LeBron Vs Kobe, Round 1: Kobe insisted on being matched up against King Crab, but unforunately this marquee matchup turned into a defensive brickfest. Lebron went 9 for 25 with 6 turnovers. Kobe went 9 for 22 with 5 turnovers. Said LeBron: "Two of the ultimate competitors want to guard each over. We know we can contain each other. It's possible that who can contain the most can win the game." Well then, the Tupperware was in full effect tonight. Let's try this again on February 8th...
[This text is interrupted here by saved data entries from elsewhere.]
Definition summary_of_item (now ticker : string) (ticker_data : jobject) : reddit_summary :=
  {| r_timestamp := now;
     r_ticker := ticker;
     mentions := jget "no_of_comments" (VNum 0) ticker_data;
     r_sentiment := jget "sentiment" (VNum 0) ticker_data;
     sentiment_score := jget "sentiment_score" (VNum 0) ticker_data;
     r_source := "tradestie_reddit" |}.

Section Tradestie.
Context {net : Net} {reddit : Reddit}.
Variable now : string.

(** [get_tradestie_reddit_data(ticker)] *)
Definition get_tradestie_reddit_data (ticker : string) : io trace (option reddit_summary) :=
  io_try
    (response <~ requests_get tradestie_url ;;
     if (status_code response =? 200)%Z then
       data <~ io_lift (json_items response) ;;
       ticker_data <~ io_lift (find_ticker ticker data) ;;
       match ticker_data with
       | Some ((_ :: _) as ticker_data) => io_ret (Some (summary_of_item now ticker ticker_data))
       | _ => io_ret None
       end
     else io_ret None)
    (fun e => print ;;; io_ret None).

End Tradestie.

(** ** [get_reddit_posts_pushshift] *)

(** A row of [all_posts]. *)
Record reddit_post : Type := {
  p_timestamp : Q;
  subreddit : string;
  p_title : jvalue;
  selftext : jvalue;
  score : jvalue;
  upvote_ratio : jvalue;
  num_comments : jvalue;
  author : jvalue;
  p_url : string;
  vaderScore : Q;
  finbertResult : string;
}.

Definition subreddits : list string :=
  ["wallstreetbets"; "stocks"; "investing"; "SecurityAnalysis"; "ValueInvesting"].

(** The URL of [requests.get(url, params=params)]. *)
Definition pushshift_url (subreddit ticker : string) (start_time end_time limit : Z) : string :=
  "https://api.pushshift.io/reddit/search/submission/?subreddit=" +:+ subreddit +:+
  "&q=" +:+ ticker +:+ "&after=" +:+ Py.str_of_Z start_time +:+
  "&before=" +:+ Py.str_of_Z end_time +:+ "&size=" +:+ Py.str_of_Z limit +:+
  "&sort=desc&sort_type=score".

(** [datetime.fromtimestamp(x)] *)
Definition fromtimestamp (x : jvalue) : result Q :=
  match x with
  | VNum q => Ok q
  | _ => Raise TypeError
  end.

Section Pushshift.
Context {net : Net} {reddit : Reddit}.

(** [f"{x}"] *)
Definition format_value (x : jvalue) : string :=
  match x with
  | VNone => "None"
  | VText s => s
  | VNum q => number_text q
  end.

(** The body of the loop over the posts of a subreddit. *)
Definition post_step (subreddit : string) (post : jobject)
  : io (trace * list reddit_post) unit :=
  let text_content :=
    format_value (jget "title" (VText "") post) +:+ " " +:+
    format_value (jget "selftext" (VText "") post) in
  if (10 <? String.length (Py.strip text_content))%nat then
    vaderScore <~ io_lift (compound text_content) ;;
    finbertResult <~ io_lift (finbert_model (String.substring 0 512 text_content)) ;;
    timestamp <~ io_lift (fromtimestamp (jget "created_utc" (VNum 0) post)) ;;
    io_modify (fun all_posts =>
      all_posts ++
      [{| p_timestamp := timestamp;
          subreddit := subreddit;
          p_title := jget "title" (VText "") post;
          selftext := jget "selftext" (VText "") post;
          score := jget "score" (VNum 0) post;
          upvote_ratio := jget "upvote_ratio" (VNum 0) post;
          num_comments := jget "num_comments" (VNum 0) post;
          author := jget "author" (VText "deleted") post;
          p_url := "https://reddit.com" +:+ format_value (jget "permalink" (VText "") post);
          vaderScore := vaderScore;
          finbertResult := finbertResult |}])
  else io_ret tt.

(** The body of the loop over the subreddits, with its [try]. *)
Definition subreddit_step (ticker : string) (start_time end_time limit : Z)
    (subreddit : string) : io (trace * list reddit_post) unit :=
  io_try
    (response <~ io_zoom (requests_get
                            (pushshift_url subreddit ticker start_time end_time limit)) ;;
     (if (status_code response =? 200)%Z then
        posts <~ io_lift (json_posts response) ;;
        io_for posts (post_step subreddit)
      else io_ret tt) ;;;
     io_zoom (sleep 1000))
    (fun e => io_zoom print).

(** [get_reddit_posts_pushshift(ticker, days_back, limit)], at the time
    [now] in seconds. *)
Definition get_reddit_posts_pushshift (now : Z) (ticker : string) (days_back limit : Z)
  : io trace (list reddit_post) :=
  io_try
    (let end_time := now in
     let start_time := (now - days_back * 86400)%Z in
     gathered <~ io_locals []
       (io_for subreddits (subreddit_step ticker start_time end_time limit)) ;;
     io_ret gathered.2)
    (fun e => print ;;; io_ret []).

End Pushshift.

(** ** [get_reddit_sentiment_summary] and [fetch_and_save_reddit_sentiment] *)

(** A row of a file of the fetcher. *)
Inductive rrow : Type :=
| RSummary (s : reddit_summary)
| RPost (p : reddit_post).

Definition reddit_summary_file (output_dir ticker : string) : string :=
  path_join output_dir (ticker +:+ "_reddit_sentiment.csv").

Definition reddit_posts_file (output_dir ticker : string) : string :=
  path_join output_dir (ticker +:+ "_reddit_posts.csv").

Section Summary.
Context {net : Net} {reddit : Reddit} {D : Disk}.
Variable now : string.

(** [get_reddit_sentiment_summary(ticker)]: the summaries, and the frame
    of the posts, which is [pd.DataFrame()]. *)
Definition get_reddit_sentiment_summary (ticker : string)
  : io trace (list reddit_summary * list reddit_post) :=
  io_try
    (tradestie_data <~ get_tradestie_reddit_data now ticker ;;
     match tradestie_data with
     | Some tradestie_data => print ;;; io_ret ([tradestie_data], [])
     | None => print ;;; io_ret ([], [])
     end)
    (fun e => print ;;; io_ret ([], [])).

(** [fetch_and_save_reddit_sentiment(ticker, output_dir)] *)
Definition fetch_and_save_reddit_sentiment (ticker output_dir : string)
  : io (world rrow) (list reddit_summary) :=
  on_trace print ;;;
  makedirs output_dir ;;;
  summary <~ on_trace (get_reddit_sentiment_summary ticker) ;;
  let '(sentiment_summary, detailed_posts) := summary in
  match sentiment_summary with
  | [] => io_ret tt
  | _ =>
      append_csv (reddit_summary_file output_dir ticker) (RSummary <$> sentiment_summary) ;;;
      on_trace print
  end ;;;
  match detailed_posts with
  | [] => io_ret tt
  | _ =>
      to_csv (reddit_posts_file output_dir ticker) (RPost <$> detailed_posts) ;;;
      on_trace print
  end ;;;
  io_ret sentiment_summary.

(** [main()]: the ticker of the test and its directory. *)
Definition reddit_main : io (world rrow) unit :=
  on_trace print ;;;
  let test_ticker := "NVDA" in
  let output_dir := "/app/data/" +:+ test_ticker in
  sentiment_data <~ fetch_and_save_reddit_sentiment test_ticker output_dir ;;
  match sentiment_data with
  | [] => on_trace print
  | _ => on_trace print ;;; io_for sentiment_data (fun data => on_trace print)
  end.

End Summary.

(** ** Facts about the search for the ticker *)

(** The ticker of an item is the text [t] in capitals. *)
Definition ticker_is (t : string) (item : jobject) : Prop :=
  upper_of (jget "ticker" (VText "") item) = Ok t.

(** The item that the loop finds is the first of the list whose
    ticker is the ticker asked for, capitals ignored, and every item
    before it has a text as ticker. *)
Theorem find_ticker_first ticker data item :
  find_ticker ticker data = Ok (Some item) ->
  exists pre rest,
    data = pre ++ item :: rest /\ ticker_is (Py.upper ticker) item /\
    Forall (fun i => exists t, ticker_is t i /\ t <> Py.upper ticker) pre.
Proof.
  induction data as [|i data IH]; [done|]. simpl.
  destruct (upper_of _) as [t|] eqn:Et; [|done]. simpl.
  destruct (String.eqb_spec t (Py.upper ticker)) as [->|Hne].
  - intros [= <-]. exists [], data. split; [done|]. split; [done|constructor].
  - intros (pre & rest & -> & Hi & Hpre)%IH. exists (i :: pre), rest.
    split; [done|]. split; [done|]. constructor; [by exists t|done].
Qed.

(** An item whose ticker is no text, ahead of the item asked for, ends
    the search with an exception. *)
Lemma find_ticker_malformed ticker pre item rest :
  Forall (fun i => exists t, ticker_is t i /\ t <> Py.upper ticker) pre ->
  upper_of (jget "ticker" (VText "") item) = Raise AttributeError ->
  find_ticker ticker (pre ++ item :: rest) = Raise AttributeError.
Proof.
  intros Hpre Hi. induction Hpre as [|i pre (t & Ht & Hne) _ IH]; simpl.
  - by rewrite Hi.
  - unfold ticker_is in Ht. rewrite Ht. simpl.
    by destruct (String.eqb_spec t (Py.upper ticker)).
Qed.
Amare Stoudamire: The Suns were given
the Brooklyn Brawler treatment by the Celtics, getting squashed 104-87. But the worst part is that Amare went from averaging 21.8 ppg on the season, to a 0-for-7 night with 4 turnovers. Remember, in the Suns frontcourt, Amare's the one who
isn't 36 years old, fat or has a bionic ankle.
Jerome James: James is
out for the season with a ruptured Achilles. For those of you keeping track at home, the Knicks are on the hook for $12 million for 15 minutes of PT over two seasons. On the bright side, he probably was never sexually harrassed by Isiah Thomas.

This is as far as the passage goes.